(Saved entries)

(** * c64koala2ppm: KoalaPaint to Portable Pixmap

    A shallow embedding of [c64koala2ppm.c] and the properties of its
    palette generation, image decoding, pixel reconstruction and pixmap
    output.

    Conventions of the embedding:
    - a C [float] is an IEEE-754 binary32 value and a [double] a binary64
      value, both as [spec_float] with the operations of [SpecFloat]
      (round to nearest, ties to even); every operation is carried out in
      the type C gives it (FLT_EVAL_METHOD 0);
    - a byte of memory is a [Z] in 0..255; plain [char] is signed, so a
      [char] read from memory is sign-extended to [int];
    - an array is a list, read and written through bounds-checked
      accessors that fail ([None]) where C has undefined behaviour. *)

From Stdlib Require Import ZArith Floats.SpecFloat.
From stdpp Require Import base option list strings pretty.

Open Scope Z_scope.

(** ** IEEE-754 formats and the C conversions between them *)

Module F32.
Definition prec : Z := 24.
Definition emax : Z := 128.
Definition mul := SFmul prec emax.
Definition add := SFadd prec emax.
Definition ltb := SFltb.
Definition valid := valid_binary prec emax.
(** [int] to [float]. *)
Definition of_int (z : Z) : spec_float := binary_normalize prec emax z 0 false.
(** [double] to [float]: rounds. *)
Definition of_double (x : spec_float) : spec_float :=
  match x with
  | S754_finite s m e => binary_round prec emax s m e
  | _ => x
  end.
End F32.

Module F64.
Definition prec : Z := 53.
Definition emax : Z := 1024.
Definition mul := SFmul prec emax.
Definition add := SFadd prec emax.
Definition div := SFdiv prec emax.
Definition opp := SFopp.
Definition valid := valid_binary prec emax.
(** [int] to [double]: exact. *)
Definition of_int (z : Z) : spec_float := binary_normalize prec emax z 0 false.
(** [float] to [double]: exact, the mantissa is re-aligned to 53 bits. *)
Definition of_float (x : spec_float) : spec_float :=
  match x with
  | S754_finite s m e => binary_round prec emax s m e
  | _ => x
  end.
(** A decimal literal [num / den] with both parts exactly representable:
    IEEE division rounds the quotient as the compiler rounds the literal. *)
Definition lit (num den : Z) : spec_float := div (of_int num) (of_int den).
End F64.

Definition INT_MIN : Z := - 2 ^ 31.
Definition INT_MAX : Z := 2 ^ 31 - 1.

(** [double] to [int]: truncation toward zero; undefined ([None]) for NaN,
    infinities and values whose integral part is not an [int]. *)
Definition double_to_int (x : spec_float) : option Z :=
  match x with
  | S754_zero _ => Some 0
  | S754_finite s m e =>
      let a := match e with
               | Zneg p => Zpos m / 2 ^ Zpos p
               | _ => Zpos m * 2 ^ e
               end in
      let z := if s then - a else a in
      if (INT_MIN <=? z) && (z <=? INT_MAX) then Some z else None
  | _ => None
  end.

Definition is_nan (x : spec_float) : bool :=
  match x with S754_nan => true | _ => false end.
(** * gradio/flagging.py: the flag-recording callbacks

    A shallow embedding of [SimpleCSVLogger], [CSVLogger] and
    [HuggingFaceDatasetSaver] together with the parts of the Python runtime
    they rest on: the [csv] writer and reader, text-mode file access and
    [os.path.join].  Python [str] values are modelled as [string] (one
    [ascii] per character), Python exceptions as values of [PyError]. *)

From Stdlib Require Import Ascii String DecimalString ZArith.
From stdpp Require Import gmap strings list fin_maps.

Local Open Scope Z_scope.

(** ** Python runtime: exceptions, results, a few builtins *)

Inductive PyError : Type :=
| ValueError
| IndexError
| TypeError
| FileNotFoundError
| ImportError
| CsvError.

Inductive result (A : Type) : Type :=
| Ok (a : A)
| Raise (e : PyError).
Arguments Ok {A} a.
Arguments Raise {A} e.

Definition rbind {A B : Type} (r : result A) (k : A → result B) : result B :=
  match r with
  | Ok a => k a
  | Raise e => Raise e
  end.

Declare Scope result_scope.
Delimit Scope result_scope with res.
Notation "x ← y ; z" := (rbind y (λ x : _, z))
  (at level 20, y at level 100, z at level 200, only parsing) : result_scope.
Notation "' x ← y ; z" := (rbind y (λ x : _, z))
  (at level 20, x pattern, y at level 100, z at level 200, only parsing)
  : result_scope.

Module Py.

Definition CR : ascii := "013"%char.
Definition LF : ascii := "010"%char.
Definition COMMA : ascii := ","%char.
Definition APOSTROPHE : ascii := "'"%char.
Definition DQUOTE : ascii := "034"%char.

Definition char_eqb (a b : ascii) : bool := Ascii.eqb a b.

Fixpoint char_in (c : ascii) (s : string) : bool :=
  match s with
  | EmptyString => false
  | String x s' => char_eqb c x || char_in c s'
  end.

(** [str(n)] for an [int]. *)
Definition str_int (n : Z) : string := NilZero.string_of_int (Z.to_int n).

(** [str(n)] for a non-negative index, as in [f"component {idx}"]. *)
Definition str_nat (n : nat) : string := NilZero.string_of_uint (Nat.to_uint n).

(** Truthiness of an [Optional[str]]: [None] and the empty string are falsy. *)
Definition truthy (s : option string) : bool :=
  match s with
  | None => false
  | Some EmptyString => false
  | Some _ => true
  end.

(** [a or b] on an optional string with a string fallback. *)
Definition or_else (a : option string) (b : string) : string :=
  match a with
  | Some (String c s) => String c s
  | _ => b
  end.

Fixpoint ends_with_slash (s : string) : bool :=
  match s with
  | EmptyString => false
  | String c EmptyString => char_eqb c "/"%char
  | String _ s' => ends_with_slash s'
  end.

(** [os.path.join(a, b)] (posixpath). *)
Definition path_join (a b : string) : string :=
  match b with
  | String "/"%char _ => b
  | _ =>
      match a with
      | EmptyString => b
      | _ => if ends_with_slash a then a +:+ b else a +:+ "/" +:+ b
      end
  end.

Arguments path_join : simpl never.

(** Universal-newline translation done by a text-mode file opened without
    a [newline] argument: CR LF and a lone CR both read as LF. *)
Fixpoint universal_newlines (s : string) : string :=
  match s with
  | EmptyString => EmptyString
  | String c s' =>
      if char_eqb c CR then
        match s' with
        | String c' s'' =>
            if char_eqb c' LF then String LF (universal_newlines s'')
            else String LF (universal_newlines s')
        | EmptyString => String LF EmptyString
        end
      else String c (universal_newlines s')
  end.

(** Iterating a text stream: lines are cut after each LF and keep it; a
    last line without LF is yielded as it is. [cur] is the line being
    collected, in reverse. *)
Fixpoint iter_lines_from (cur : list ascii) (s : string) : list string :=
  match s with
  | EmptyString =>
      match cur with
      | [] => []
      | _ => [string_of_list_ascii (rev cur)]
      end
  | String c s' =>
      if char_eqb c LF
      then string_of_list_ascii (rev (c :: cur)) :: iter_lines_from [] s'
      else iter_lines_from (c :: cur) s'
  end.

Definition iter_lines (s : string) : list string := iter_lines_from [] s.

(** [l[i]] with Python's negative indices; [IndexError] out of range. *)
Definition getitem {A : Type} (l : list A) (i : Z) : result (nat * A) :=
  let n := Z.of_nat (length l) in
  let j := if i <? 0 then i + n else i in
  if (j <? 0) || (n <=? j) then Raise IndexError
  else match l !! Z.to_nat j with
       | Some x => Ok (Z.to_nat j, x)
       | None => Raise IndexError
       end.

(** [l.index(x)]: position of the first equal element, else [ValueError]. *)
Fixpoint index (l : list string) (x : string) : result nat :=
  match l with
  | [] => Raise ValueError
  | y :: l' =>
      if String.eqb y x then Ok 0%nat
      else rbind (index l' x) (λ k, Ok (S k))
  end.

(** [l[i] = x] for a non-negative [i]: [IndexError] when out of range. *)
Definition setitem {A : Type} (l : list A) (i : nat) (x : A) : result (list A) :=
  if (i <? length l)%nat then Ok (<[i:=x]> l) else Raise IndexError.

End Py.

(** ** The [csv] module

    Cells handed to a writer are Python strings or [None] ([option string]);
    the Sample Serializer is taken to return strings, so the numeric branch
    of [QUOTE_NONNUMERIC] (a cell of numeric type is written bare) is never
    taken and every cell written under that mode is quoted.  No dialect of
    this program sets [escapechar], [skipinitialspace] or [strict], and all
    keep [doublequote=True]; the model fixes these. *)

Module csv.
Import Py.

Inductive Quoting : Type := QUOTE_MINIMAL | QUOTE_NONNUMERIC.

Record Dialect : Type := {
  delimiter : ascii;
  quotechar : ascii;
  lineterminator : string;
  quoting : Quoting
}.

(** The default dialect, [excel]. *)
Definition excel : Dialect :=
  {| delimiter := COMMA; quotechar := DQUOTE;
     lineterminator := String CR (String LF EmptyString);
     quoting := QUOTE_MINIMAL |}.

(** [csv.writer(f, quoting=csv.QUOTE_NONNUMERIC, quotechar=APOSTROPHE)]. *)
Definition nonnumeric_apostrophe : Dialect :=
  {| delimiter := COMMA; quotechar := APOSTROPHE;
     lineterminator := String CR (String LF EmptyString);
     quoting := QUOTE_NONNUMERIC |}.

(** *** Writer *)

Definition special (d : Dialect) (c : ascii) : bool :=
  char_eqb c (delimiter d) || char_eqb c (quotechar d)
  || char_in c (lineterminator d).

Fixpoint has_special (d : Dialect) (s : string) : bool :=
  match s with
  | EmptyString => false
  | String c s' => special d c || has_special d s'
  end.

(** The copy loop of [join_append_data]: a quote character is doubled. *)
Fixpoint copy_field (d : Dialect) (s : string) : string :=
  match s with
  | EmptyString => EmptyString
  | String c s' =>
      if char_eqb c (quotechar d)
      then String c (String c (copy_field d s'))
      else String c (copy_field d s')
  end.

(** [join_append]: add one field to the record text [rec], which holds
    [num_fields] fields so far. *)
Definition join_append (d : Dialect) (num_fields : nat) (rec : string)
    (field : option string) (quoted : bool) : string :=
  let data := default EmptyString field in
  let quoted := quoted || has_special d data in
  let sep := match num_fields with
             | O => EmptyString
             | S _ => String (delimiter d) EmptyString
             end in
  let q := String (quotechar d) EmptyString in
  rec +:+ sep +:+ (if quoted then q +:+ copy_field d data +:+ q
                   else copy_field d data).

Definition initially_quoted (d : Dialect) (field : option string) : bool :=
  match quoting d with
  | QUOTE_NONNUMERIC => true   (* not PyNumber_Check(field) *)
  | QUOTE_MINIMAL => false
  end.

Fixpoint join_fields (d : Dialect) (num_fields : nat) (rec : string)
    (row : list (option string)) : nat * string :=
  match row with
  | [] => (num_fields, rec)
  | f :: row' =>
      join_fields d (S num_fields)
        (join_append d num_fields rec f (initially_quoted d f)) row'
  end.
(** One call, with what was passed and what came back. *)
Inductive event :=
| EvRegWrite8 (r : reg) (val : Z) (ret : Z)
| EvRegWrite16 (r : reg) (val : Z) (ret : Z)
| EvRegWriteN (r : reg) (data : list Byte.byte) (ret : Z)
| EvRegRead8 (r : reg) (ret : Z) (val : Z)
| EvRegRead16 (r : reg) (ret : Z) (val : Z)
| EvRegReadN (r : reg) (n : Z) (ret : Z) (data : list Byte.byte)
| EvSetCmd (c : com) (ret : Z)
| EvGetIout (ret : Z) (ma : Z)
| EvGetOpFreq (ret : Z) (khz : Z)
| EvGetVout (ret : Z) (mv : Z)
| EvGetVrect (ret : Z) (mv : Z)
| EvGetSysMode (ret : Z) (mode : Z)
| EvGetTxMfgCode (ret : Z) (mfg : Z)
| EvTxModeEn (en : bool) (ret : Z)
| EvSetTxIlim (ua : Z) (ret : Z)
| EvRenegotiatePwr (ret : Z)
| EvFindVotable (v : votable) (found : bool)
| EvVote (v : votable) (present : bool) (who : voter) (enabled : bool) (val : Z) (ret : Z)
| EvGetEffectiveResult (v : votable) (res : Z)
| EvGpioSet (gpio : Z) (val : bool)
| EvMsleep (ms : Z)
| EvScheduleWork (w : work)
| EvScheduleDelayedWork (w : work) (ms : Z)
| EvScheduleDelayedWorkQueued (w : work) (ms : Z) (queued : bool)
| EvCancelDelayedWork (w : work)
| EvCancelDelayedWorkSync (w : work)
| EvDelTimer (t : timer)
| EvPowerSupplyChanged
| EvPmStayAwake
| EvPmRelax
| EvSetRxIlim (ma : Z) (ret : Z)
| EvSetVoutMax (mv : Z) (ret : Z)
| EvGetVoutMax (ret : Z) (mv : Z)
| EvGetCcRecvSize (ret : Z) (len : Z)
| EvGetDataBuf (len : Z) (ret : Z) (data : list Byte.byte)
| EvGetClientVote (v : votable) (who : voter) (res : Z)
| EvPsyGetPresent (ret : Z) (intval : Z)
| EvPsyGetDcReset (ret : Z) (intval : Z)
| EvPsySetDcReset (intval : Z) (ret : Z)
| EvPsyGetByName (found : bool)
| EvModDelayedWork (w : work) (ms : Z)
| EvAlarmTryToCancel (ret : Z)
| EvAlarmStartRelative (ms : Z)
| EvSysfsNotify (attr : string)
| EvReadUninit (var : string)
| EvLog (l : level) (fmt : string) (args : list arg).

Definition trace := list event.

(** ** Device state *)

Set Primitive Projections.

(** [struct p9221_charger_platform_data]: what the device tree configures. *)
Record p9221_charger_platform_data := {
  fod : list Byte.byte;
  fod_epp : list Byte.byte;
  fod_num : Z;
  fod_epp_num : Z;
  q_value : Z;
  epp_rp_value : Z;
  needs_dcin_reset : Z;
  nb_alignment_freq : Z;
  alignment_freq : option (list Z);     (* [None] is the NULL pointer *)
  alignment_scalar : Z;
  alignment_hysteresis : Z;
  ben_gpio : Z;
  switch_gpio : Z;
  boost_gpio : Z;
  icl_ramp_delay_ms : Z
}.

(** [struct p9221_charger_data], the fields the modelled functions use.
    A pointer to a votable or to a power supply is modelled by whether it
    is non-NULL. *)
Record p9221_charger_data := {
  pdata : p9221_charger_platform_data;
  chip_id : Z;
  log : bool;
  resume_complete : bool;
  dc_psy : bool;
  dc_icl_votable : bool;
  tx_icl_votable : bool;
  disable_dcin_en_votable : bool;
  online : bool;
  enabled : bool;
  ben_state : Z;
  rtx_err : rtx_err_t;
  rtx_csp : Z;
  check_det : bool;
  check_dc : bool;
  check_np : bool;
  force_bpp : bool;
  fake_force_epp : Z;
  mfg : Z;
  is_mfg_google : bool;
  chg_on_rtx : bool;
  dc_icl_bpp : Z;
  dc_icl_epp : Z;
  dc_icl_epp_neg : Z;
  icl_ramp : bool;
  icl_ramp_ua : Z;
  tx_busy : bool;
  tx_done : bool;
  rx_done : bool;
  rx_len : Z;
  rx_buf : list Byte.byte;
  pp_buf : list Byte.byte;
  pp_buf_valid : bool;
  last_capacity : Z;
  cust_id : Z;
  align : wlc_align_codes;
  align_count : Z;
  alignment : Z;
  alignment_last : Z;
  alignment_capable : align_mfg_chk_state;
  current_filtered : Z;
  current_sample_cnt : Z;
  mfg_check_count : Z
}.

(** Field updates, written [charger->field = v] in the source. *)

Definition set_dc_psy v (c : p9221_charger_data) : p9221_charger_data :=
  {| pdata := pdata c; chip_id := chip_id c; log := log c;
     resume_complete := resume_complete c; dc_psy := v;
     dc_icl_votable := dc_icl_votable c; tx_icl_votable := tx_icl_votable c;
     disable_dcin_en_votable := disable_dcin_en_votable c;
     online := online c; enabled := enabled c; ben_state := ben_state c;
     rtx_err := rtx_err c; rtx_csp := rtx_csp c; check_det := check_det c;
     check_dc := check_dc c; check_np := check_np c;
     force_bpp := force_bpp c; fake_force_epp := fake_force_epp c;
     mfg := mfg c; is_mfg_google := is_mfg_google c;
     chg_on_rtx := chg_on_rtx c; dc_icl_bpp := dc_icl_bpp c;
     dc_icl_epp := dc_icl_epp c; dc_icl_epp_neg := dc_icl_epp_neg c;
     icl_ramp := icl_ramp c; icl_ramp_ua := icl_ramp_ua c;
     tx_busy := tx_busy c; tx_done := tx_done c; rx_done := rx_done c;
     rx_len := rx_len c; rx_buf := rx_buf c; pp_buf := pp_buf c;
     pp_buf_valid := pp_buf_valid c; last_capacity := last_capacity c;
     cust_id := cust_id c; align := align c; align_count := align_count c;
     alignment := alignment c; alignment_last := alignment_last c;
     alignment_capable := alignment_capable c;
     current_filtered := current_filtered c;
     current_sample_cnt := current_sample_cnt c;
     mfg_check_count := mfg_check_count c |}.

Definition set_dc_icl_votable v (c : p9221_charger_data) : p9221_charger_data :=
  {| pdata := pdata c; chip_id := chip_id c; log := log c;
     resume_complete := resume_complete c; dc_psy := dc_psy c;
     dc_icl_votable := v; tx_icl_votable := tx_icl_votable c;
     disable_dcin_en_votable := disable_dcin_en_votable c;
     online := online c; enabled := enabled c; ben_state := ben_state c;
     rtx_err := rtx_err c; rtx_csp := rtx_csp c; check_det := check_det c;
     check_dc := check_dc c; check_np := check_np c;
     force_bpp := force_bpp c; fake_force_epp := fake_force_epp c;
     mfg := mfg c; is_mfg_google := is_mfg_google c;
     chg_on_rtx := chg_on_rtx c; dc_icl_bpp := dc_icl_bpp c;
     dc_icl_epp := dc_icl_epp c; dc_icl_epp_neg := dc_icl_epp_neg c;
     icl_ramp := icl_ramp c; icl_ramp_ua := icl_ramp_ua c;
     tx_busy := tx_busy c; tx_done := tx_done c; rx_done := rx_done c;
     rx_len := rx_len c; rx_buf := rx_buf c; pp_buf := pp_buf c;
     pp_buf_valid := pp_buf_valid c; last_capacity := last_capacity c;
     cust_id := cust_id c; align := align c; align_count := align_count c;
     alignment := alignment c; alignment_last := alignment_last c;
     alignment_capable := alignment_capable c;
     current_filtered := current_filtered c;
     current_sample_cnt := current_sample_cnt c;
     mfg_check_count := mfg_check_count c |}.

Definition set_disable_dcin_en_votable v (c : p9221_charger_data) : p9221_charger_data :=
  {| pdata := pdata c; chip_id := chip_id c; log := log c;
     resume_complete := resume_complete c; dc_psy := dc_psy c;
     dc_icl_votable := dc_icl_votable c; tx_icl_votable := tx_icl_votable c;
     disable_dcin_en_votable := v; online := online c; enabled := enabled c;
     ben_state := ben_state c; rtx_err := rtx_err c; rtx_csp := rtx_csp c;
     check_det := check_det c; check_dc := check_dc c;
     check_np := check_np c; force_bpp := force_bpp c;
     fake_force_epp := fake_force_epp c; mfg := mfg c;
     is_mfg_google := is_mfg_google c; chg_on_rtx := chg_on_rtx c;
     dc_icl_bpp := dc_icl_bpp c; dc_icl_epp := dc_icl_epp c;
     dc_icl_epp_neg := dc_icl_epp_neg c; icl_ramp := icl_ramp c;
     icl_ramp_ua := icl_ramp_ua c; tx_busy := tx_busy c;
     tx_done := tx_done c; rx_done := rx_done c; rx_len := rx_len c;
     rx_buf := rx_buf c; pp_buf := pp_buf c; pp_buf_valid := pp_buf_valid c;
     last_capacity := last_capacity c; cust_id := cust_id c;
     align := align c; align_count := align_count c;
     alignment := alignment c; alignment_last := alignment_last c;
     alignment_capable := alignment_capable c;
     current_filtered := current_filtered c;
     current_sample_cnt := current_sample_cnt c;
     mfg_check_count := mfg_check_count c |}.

Work instructions: Above are some records. Count the lines among them with the word "Arguments", and answer with the number only.

Answer below: 3